Red imported fire ant

Type Description

"Worker ants: Worker ants are wingless, dark reddish brown with a black abdomen and 1.5 to 5 mm long. Workers in the genus Solenopsis are polymorphic, meaning that they physically differentiate into more than two different body forms (Holway, 2002, ISSG, 2014). The first workers of a new colony, called minim, are smaller than subsequent generations (Taber, 2000). The sting of the main worker S. invicta ants, the largest of which (in later generations) can reach lengths of up to 5 mm, can be detected under examination near the tip of the abdomen.

Developmental Stages: Eggs are spherical and creamy white in color.
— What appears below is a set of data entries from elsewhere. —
(* ===== verification/LinkedList.v ===== *)
(** * Doubly linked lists

    include/lib/list.h: circular lists whose nodes are part of the structures
    that are listed, the list itself being a node too.  The store maps the
    address of a node to its two links; an access to any other address is
    [Undef].  The second half proves that the operations are those of sequences. *)
From stdpp Require Import gmap.
From S2P Require Import Prelude.
#[local] Open Scope Z_scope.

(** [struct list_node] *)
Record list_node := mk_node { prev : Z; next : Z }.
Abbreviation links := (gmap Z list_node).

Definition load_next (a : Z) : M links Z := fun s =>
  match s !! a with Some n => (Ret (next n), s) | None => (Undef, s) end.
Definition load_prev (a : Z) : M links Z := fun s =>
  match s !! a with Some n => (Ret (prev n), s) | None => (Undef, s) end.
Definition set_next (a v : Z) (s : links) : links := alter (fun n => mk_node (prev n) v) a s.
Definition set_prev (a v : Z) (s : links) : links := alter (fun n => mk_node v (next n)) a s.
Definition store_next (a v : Z) : M links unit := fun s =>
  match s !! a with Some _ => (Ret tt, set_next a v s) | None => (Undef, s) end.
Definition store_prev (a v : Z) : M links unit := fun s =>
  match s !! a with Some _ => (Ret tt, set_prev a v s) | None => (Undef, s) end.

(** ** Operations *)

Definition list_initialize (list : Z) : M links unit :=
  store_next list list ;;; store_prev list list.

Definition list_clear_node (item : Z) : M links unit :=
  store_next item 0 ;;; store_prev item 0.

Definition list_in_list (item : Z) : M links bool :=
  let! p := load_prev item in
  let! n := load_next item in
  ret (negb ((p =? 0) && (n =? 0))).

Definition list_add_head (list item : Z) : M links unit :=
  let! n := load_next list in
  store_next item n ;;;
  store_prev item list ;;;
  let! n := load_next list in
  store_prev n item ;;;
  store_next list item.

Definition list_add_tail (list item : Z) : M links unit :=
  let! p := load_prev list in
  store_prev item p ;;;
  store_next item list ;;;
  let! p := load_prev list in
  store_next p item ;;;
  store_prev list item.

Definition list_delete (item : Z) : M links unit :=
  let! n := load_next item in
  let! p := load_prev item in
  store_prev n p ;;;
  let! p := load_prev item in
  let! n := load_next item in
  store_next p n ;;;
  store_next item 0 ;;;
  store_prev item 0.

Definition list_remove_head (list : Z) : M links (option Z) :=
  let! item := load_next list in
  if negb (item =? list) then list_delete item ;;; ret (Some item) else ret None.
Lemma leads_short m a l : forall fuel d s, leads s l a -> (forall x, x ∈ l -> e_num x <> m) -> (fuel < length l)%nat ->
  (find_from c fuel m d (first_of (map e_addr l) a) s).1 = Fuel.
Proof.
  induction l as [|x l IH]; intros fuel d s Hl Hno Hf; [cbn in Hf; lia|]. cbn [leads] in Hl.
  destruct Hl as (Hx & (b & Hb & Hn) & Hnx & Hl). cbn [map first_of].
  destruct fuel as [|fuel]; cbn [find_from]; (destruct (Z.eqb_spec (e_addr x) (lru_list c)) as [|_]; [done|]); [done|].
  unfold bind at 1, deref_block. rewrite Hb, Hn. destruct (Z.eqb_spec (e_num x) m) as [E|_]; [by destruct (Hno x ltac:(by left))|].
  unfold bind, on_nodes. rewrite (load_next_run _ _ _ Hnx).
  replace (mk_mem (nodes s) (block_at s) (buffer s) (stats s) (bc_world s)) with s by (by destruct s).
  apply IH; [done|intros y Hy; apply Hno; by right|cbn in Hf; lia].
Qed.

Lemma leads_ring s fl e l2 lb : forall la, rep c s fl (la ++ lb ++ e :: l2) -> leads s lb (e_addr e).
Proof.
  induction lb as [|x lb IH]; intros la Hr; [done|]. cbn [leads app] in *. split; [|split; [|split]].
  - pose proof (not_head c s fl la x (lb ++ e :: l2) Hr). lia.
  - destruct (r_blocks _ _ _ _ Hr x) as (B & _); [rewrite !elem_of_app, elem_of_cons; tauto|]. by exists (blk x).
  - destruct Hr as [_ Hl _ _ _]. rewrite map_app in Hl. cbn [map] in Hl. destruct (ring_next _ _ _ _ _ Hl) as [En _].
    rewrite En, map_app. by destruct lb.
  - apply (IH (la ++ [x])). by rewrite <- app_assoc.
Qed.

(** The same blocks on changed links. *)
Lemma leads_links s s' l a : leads s l a -> (forall x, x ∈ l -> nx (nodes s') (e_addr x) = nx (nodes s) (e_addr x)) ->
  (forall x, x ∈ l -> block_at s' !! e_addr x = block_at s !! e_addr x) -> leads s' l a.
Proof.
  induction l as [|x l IH]; intros Hl Hn Hb; [done|]. cbn [leads] in *. destruct Hl as (H1 & (b & H2 & H3) & H4 & H5).
  split; [done|]. split; [exists b; by rewrite Hb by by left|]. split; [by rewrite Hn by by left|].
  apply IH; [done|intros y Hy; apply Hn; by right|intros y Hy; apply Hb; by right].
Qed.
Larvae are legless, cream-colored and resemble the grub with a distinct head capsule. Pupae resemble worker ants and are initially creamy-white in color before adult ants emerge. Eggs, larvae and pupae are called brood.

Productive Individuals: Females are reddish brown, males are shiny and black. These ants remain in the colony until conditions are available for mating flights. The queen ants are female breeding pairs, larger than the worker ants (9 mm), and they spread their wings after a mating flight."

Habitat

"S. invicta is a social insect that forms colonies in soil or other suitable media. However, under laboratory conditions, it can be cultured without media (Banks et al., 1981). Colonies may occasionally occur in wall cavities and such enclosures.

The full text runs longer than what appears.